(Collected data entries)
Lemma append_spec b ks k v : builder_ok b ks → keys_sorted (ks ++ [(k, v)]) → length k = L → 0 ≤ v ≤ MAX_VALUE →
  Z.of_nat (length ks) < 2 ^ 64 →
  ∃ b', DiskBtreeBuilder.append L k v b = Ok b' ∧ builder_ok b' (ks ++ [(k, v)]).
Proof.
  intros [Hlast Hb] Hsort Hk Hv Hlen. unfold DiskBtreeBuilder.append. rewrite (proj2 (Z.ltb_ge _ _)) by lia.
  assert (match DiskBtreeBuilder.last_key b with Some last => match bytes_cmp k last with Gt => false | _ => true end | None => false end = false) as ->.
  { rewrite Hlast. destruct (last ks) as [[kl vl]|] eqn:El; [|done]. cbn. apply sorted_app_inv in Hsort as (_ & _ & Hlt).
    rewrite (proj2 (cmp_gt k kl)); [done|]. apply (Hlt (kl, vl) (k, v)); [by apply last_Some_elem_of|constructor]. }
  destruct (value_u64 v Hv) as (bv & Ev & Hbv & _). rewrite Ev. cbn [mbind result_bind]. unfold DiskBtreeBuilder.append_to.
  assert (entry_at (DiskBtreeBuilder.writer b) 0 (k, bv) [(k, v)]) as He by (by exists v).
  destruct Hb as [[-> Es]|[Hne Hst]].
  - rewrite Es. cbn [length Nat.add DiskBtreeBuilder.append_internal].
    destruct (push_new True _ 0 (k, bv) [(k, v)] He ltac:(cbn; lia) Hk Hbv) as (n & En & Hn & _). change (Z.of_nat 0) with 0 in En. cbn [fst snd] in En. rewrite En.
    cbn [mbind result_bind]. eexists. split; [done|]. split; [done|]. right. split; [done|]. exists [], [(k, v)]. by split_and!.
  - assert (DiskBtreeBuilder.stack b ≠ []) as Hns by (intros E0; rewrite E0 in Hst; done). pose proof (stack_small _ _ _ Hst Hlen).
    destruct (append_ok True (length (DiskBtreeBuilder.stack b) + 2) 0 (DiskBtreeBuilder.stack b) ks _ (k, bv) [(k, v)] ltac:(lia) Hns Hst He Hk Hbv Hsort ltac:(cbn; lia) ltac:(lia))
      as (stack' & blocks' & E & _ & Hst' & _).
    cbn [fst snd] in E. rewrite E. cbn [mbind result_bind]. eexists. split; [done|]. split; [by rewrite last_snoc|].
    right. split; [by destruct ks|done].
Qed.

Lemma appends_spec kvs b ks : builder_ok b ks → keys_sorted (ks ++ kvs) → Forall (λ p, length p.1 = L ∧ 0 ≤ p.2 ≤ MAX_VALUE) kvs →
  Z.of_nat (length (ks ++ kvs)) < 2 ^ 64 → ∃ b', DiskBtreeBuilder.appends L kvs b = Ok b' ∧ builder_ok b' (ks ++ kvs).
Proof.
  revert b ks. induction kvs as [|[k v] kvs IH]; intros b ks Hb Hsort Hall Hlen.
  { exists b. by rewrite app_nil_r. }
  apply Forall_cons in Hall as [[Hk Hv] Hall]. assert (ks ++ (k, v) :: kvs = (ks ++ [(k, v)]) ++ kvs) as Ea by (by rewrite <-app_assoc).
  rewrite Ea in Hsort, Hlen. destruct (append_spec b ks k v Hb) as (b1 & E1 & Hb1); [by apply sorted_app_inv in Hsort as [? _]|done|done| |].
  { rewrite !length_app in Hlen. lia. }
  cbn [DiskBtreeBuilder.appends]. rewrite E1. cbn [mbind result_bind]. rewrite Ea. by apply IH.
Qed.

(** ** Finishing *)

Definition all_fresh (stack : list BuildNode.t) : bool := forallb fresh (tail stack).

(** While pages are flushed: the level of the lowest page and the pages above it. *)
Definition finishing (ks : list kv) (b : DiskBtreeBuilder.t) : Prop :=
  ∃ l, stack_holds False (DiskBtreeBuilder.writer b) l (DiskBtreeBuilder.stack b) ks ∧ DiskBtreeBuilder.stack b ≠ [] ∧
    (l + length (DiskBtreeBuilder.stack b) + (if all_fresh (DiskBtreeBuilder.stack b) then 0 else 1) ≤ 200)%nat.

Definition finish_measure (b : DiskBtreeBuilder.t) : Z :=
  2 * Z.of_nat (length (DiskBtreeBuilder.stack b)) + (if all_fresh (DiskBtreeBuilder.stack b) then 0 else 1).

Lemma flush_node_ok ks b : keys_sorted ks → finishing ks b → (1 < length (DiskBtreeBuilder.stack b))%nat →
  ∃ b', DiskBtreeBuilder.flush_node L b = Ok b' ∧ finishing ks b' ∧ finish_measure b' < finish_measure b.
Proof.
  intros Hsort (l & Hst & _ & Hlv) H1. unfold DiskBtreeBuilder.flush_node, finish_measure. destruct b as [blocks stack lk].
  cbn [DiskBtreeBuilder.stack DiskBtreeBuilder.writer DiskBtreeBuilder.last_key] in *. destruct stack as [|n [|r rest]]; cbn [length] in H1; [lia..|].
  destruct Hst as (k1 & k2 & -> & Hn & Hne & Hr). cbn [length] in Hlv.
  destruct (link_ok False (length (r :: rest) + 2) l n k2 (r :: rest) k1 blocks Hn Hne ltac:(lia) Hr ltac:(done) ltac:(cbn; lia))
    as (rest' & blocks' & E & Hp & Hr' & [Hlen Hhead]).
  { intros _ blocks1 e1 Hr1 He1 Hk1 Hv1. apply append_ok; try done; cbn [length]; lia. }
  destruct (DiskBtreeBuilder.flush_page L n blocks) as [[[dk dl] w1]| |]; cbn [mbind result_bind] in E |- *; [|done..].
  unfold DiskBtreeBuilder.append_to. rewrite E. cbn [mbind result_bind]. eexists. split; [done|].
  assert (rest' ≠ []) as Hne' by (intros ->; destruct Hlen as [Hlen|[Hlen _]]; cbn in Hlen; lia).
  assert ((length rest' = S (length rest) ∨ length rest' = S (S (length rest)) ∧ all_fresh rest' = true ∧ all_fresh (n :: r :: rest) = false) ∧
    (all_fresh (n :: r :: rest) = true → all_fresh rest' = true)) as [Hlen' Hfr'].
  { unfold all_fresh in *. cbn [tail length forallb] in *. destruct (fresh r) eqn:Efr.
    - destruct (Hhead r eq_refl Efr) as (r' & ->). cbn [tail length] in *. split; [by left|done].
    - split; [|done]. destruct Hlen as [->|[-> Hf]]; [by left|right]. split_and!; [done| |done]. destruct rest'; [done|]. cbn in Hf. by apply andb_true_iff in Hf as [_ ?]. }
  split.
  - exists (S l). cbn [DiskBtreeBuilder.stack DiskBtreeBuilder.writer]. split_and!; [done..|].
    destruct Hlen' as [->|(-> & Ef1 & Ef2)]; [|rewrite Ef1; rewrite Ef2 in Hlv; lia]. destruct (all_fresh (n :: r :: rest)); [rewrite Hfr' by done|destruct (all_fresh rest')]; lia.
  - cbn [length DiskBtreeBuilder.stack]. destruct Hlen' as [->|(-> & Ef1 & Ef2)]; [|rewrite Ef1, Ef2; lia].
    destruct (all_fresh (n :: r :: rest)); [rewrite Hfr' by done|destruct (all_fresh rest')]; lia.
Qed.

## WORK REQUEST
Could you transcribe the entries exactly, from the first line through the line containing "- assert (DiskBtreeBuilder.stack", and give nothing more?

## ANSWER BOX
Lemma append_spec b ks k v : builder_ok b ks → keys_sorted (ks ++ [(k, v)]) → length k = L → 0 ≤ v ≤ MAX_VALUE →
  Z.of_nat (length ks) < 2 ^ 64 →
  ∃ b', DiskBtreeBuilder.append L k v b = Ok b' ∧ builder_ok b' (ks ++ [(k, v)]).
Proof.
  intros [Hlast Hb] Hsort Hk Hv Hlen. unfold DiskBtreeBuilder.append. rewrite (proj2 (Z.ltb_ge _ _)) by lia.
  assert (match DiskBtreeBuilder.last_key b with Some last => match bytes_cmp k last with Gt => false | _ => true end | None => false end = false) as ->.
  { rewrite Hlast. destruct (last ks) as [[kl vl]|] eqn:El; [|done]. cbn. apply sorted_app_inv in Hsort as (_ & _ & Hlt).
    rewrite (proj2 (cmp_gt k kl)); [done|]. apply (Hlt (kl, vl) (k, v)); [by apply last_Some_elem_of|constructor]. }
  destruct (value_u64 v Hv) as (bv & Ev & Hbv & _). rewrite Ev. cbn [mbind result_bind]. unfold DiskBtreeBuilder.append_to.
  assert (entry_at (DiskBtreeBuilder.writer b) 0 (k, bv) [(k, v)]) as He by (by exists v).
  destruct Hb as [[-> Es]|[Hne Hst]].
  - rewrite Es. cbn [length Nat.add DiskBtreeBuilder.append_internal].
    destruct (push_new True _ 0 (k, bv) [(k, v)] He ltac:(cbn; lia) Hk Hbv) as (n & En & Hn & _). change (Z.of_nat 0) with 0 in En. cbn [fst snd] in En. rewrite En.
    cbn [mbind result_bind]. eexists. split; [done|]. split; [done|]. right. split; [done|]. exists [], [(k, v)]. by split_and!.
  - assert (DiskBtreeBuilder.stack b ≠ []) as Hns by (intros E0; rewrite E0 in Hst; done). pose proof (stack_small _ _ _ Hst Hlen).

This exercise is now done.